Like, perhaps, the bold coral pink throughout the living room?

“It’s just a hot Nancy Cartwright color,” New says.

Cartwright has a history with shocking shades.

“My last house in Glassell Park was totally outrageous,” she says. “It was a ’60s hillside stucco with 65 steps from the street to the front door, and we painted it Bart Simpson yellow.”

By the time Jack had turned 5, Cartwright craved a neighborhood with sidewalks where the kids could ride their bikes. The search led to the Northridge farmhouse, set on what had been 20 acres of alfalfa and eucalyptus before the property was subdivided with conventional suburban homes. The history of the place was intriguing – it had been owned by singer Maxine Andrews of the Andrews Sisters as well as an unrelated Cartwright family – but the property had a more resonant quality.

“It communicated solid Midwestern stability,” says Cartwright, the fourth of six kids all born in Kettering, Ohio. So in 1996 Cartwright, then-husband Murphy and her two kids moved to Northridge. “I gave up the view for the land,” she says, “and I’ve never regretted it.”

By then, her career was solidly established. As a cartoon-loving teenager working at a radio station, Cartwright struck up a correspondence with Daws Butler, the voice of Yogi Bear and Huckleberry Hound. In 1978 she transferred to the theater department at UCLA and under Butler’s tutelage soon found work. In 1987 she auditioned for the role of Lisa Simpson but was far more intrigued by her older brother, Bart. Cartwright’s résumé grew to include other classic characters, including Chuckie Finster of “The Rugrats.”

THE suburban life – taking her daughter to dance class and her son to soccer games – agreed with Cartwright, and her vast property made it easy to build state-of-the-art facilities for her two production companies on site. Although she is proud of this small industrial complex, it is clear that Cartwright’s heart belongs to her house and the flashes of creativity inside.

“To me it seems normal, because I’ve always been around those kind of things,” son Jack says about the tree growing out of the kitchen counter. “But if you could live in one of your dreams, this is the exact house you would own.”

And it would have a garage with a second-story playroom, like the one that serves as a gallery for Cartwright’s collection of autographed animation cells. Her kids’ musical instruments look primed for an impromptu jam session. There’s a vintage jukebox, an orange-felt-covered pool table.
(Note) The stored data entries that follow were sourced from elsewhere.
(** Against a provider that performs what it is asked, a run under the digest of the
    current plan succeeds, and afterwards the name has exactly one record, with the
    target address, also when the answer to the mutation was an error. *)
Theorem dns_apply_converges policy s plan a :
  (0 < reobserve_attempts policy)%nat →
  plan_apply d ip (observation_of (listed s)) = Ok plan →
  authorize_dns_apply d ip (observation_of (listed s)) plan = Ok a →
  let '(outcome, s') :=
    exec answer (apply_dns_once d ip (authority_digest (authority a)) policy) s in
  ∃ report r, outcome = Ok report ∧ listed s' = [r] ∧ cf_ip r = ip ∧
    apply_performed report = apply_action plan ∧
    apply_action (apply_next_plan report) = ApplyNoop.
Proof.
  intros Hn Hp Ha. pose proof (plan_apply_Ok _ _ _ _ Hp) as (Hd & Hip & Hc).
  unfold apply_dns_once, validate_policy.
  destruct (reobserve_attempts policy) as [|n] eqn:En; [lia|]. rewrite exec_fbind. simpl.
  unfold plan_dns_apply. rewrite !exec_fbind, exec_observe by done.
  unfold lifecycle_step. rewrite Hp. simpl. unfold authority_step. rewrite ?Ha. simpl.
  pose proof (verify_own_authority _ _ _ _ _ _ Ha) as Hv.
  unfold fservice_bind. cbn [service_bind]. rewrite Hv. cbn [map_err service_bind].
  destruct (apply_call d (apply_action plan)) as [call|] eqn:Hcall.
  - destruct (mutation_effect s plan call Hp Hcall) as (r & Hl & Hr).
    cbn [exec service_bind]. destruct (answer _ call s) as [mutation s'] eqn:Hans. simpl in *.
    unfold reobserve_apply_change. rewrite En.
    rewrite (reobserve_converged s' _ _ _ _ _ _ r) by done. eauto 10.
  - simpl. rewrite filter_listed in Hc. destruct (listed s) as [|r [|r' rs]] eqn:Hl;
      simpl in Hc; [by rewrite Hc in Hcall| |done].
    destruct Hc as [Hc _]. destruct (str_eqb (cf_ip r) ip) eqn:Hi; [|by rewrite Hc in Hcall].
    apply str_eqb_true in Hi. eexists _, r. split_and!; [done..| |]; simpl; by rewrite Hc.
Qed.
End Converges.

(** ** A sample provider: a list of records; the answer to a create is lost. *)
Module DnsSample.
Definition answer (R : Type) (c : dns_call R) (s : list CloudflareDnsObservedRecord)
    : R * list CloudflareDnsObservedRecord :=
  match c in dns_call R return R * list CloudflareDnsObservedRecord with
  | ListRecords _ name => (Ok (List.filter (of_name name) s), s)
  | CreateRecord _ name ip =>
      (Err "connection reset", s ++ [{| cf_id := "dns-1"; cf_zone_id := "zone-1";
                                        cf_record_name := name; cf_ip := ip |}])
  | UpdateRecord _ record_id name from_ip to_ip =>
      (Ok tt, map (set_ip record_id name from_ip to_ip) s)
  | DeleteRecord _ record_id =>
      (Ok tt, List.filter (λ r, negb (str_eqb (cf_id r) record_id)) s)
  | Sleep _ => (tt, s)
  end.
#[export] Instance answer_semantics : DnsSemantics answer id.
Proof.
  split; [done| |done]. intros zone name ip s.
  by exists {| cf_id := "dns-1"; cf_zone_id := "zone-1"; cf_record_name := name; cf_ip := ip |}.
Qed.

Definition desired : DesiredDnsState := {|
  dns_schema := 1; dns_environment := "lifecycle-acceptance"; dns_zone_name := "alegria.by";
  dns_record_name := "stage2-acceptance.alegria.by" |}.
Definition ip : string := "203.0.113.10".
Definition create_plan : ApplyPlan := {| apply_action := Create ip |}.
Definition none : AuthorizedPlan ApplyPlan :=
  {| disposition := Blocked; plan := create_plan;
     authority := {| schema_version := 0; domain := ""; desired_digest := "";
       observed_digest := ""; plan_digest := ""; authority_digest := "" |} |}.
Definition empty_observation : DnsObservation := {| obs_records := [] |}.
Definition granted : AuthorizedPlan ApplyPlan :=
  match authorize_dns_apply desired ip empty_observation create_plan with
  | Ok a => a | Err _ => none end.
Definition program : dns DnsApplyReport :=
  apply_dns_once desired ip (authority_digest (authority granted)) default_policy.

Lemma granted_ok :
  authorize_dns_apply desired ip empty_observation create_plan = Ok granted.
Proof.
  unfold granted. destruct (authorize_dns_apply _ _ _ _) eqn:E; [done|].
  apply (f_equal is_ok) in E. vm_compute in E. discriminate E.
Qed.

(** Witness of [dns_apply_once]: the create whose answer was lost *)
Lemma dns_apply_once_witness :
  (quiet (exec_trace answer program []) ∨
   ∃ rs action call ans rest,
     exec_trace answer program []
     = Exchange (list_call desired) (Ok rs) :: Exchange call ans :: rest ∧ quiet rest ∧
     apply_call desired action = Some call ∧
     apply_granted desired ip (authority_digest (authority granted)) (observation_of rs)
       action) ∧
  ∀ report, (exec answer program []).1 = Ok report →
    last_listed desired (exec_trace answer program []) (apply_observation report) ∧
    plan_apply desired ip (apply_observation report) = Ok (apply_next_plan report) ∧
    apply_action (apply_next_plan report) = ApplyNoop.
Proof.
  exact (dns_apply_once desired ip (authority_digest (authority granted)) default_policy
    (exec_trace answer program []) (exec answer program []).1
    (exec_runs answer program [])).
Defined.

(** Witness of [dns_apply_converges]. *)
Lemma dns_apply_converges_witness :
  let '(outcome, s') :=
    exec answer (apply_dns_once desired ip (authority_digest (authority granted))
                   default_policy) [] in
  ∃ report r, outcome = Ok report ∧ listed id desired s' = [r] ∧ cf_ip r = ip ∧
    apply_performed report = apply_action create_plan ∧
    apply_action (apply_next_plan report) = ApplyNoop.
Proof.
  apply (dns_apply_converges answer id desired ip default_policy [] create_plan granted).
  - simpl. lia.
  - vm_compute. reflexivity.
  - exact granted_ok.
Defined.

(** Witness of [dns_cleanup_once]: the deletion of an existing record *)
Definition present : list CloudflareDnsObservedRecord :=
  [{| cf_id := "dns-1"; cf_zone_id := "zone-1";
      cf_record_name := "stage2-acceptance.alegria.by"; cf_ip := ip |}].
Definition cleanup : CleanupPlan :=
  match plan_cleanup desired (observation_of present) with
  | Ok p => p
  | Err _ => {| cleanup_action := CleanupNoop; destructive_digest := None |}
  end.
Definition expected : string :=
  match destructive_digest cleanup with Some e => e | None => "" end.
Definition cleanup_digest_granted : string :=
  match authorize_dns_cleanup desired (observation_of present) cleanup with
  | Ok a => authority_digest (authority a) | Err _ => "" end.
Definition cleanup_program : dns DnsCleanupReport :=
  cleanup_dns_once desired expected cleanup_digest_granted default_policy.

Lemma dns_cleanup_once_witness :
  (quiet (exec_trace answer cleanup_program present) ∨
   ∃ rs record_id ans rest,
     exec_trace answer cleanup_program present
     = Exchange (list_call desired) (Ok rs)
       :: Exchange (DeleteRecord (dns_zone_name desired) record_id) ans :: rest ∧
     quiet rest ∧
     cleanup_granted desired expected cleanup_digest_granted (observation_of rs) record_id) ∧
  ∀ report, (exec answer cleanup_program present).1 = Ok report →
    last_listed desired (exec_trace answer cleanup_program present)
      (cleanup_observation report) ∧
    plan_cleanup desired (cleanup_observation report) = Ok (cleanup_next_plan report) ∧
    cleanup_action (cleanup_next_plan report) = CleanupNoop.
Proof.
  exact (dns_cleanup_once desired expected cleanup_digest_granted default_policy
    (exec_trace answer cleanup_program present) (exec answer cleanup_program present).1
    (exec_runs answer cleanup_program present)).
Defined.
Example cleanup_removed :
  match exec answer cleanup_program present with
  | (Ok report, []) => cleanup_performed report = Delete "dns-1" ip
  | _ => False
  end.
Proof. vm_compute. reflexivity. Qed.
“I call it the monkey room,” Cartwright says, opening curtains printed with simians dressed in Edwardian finery.

Cartwright stops for a moment to look through the window, toward the main house and the garden filled with flowers. A sign on the white picket fence makes her chuckle. It’s a sweet heads-up to her guests and a reminder of her own good fortune. The hand-painted black lettering simply reads: “No whining.”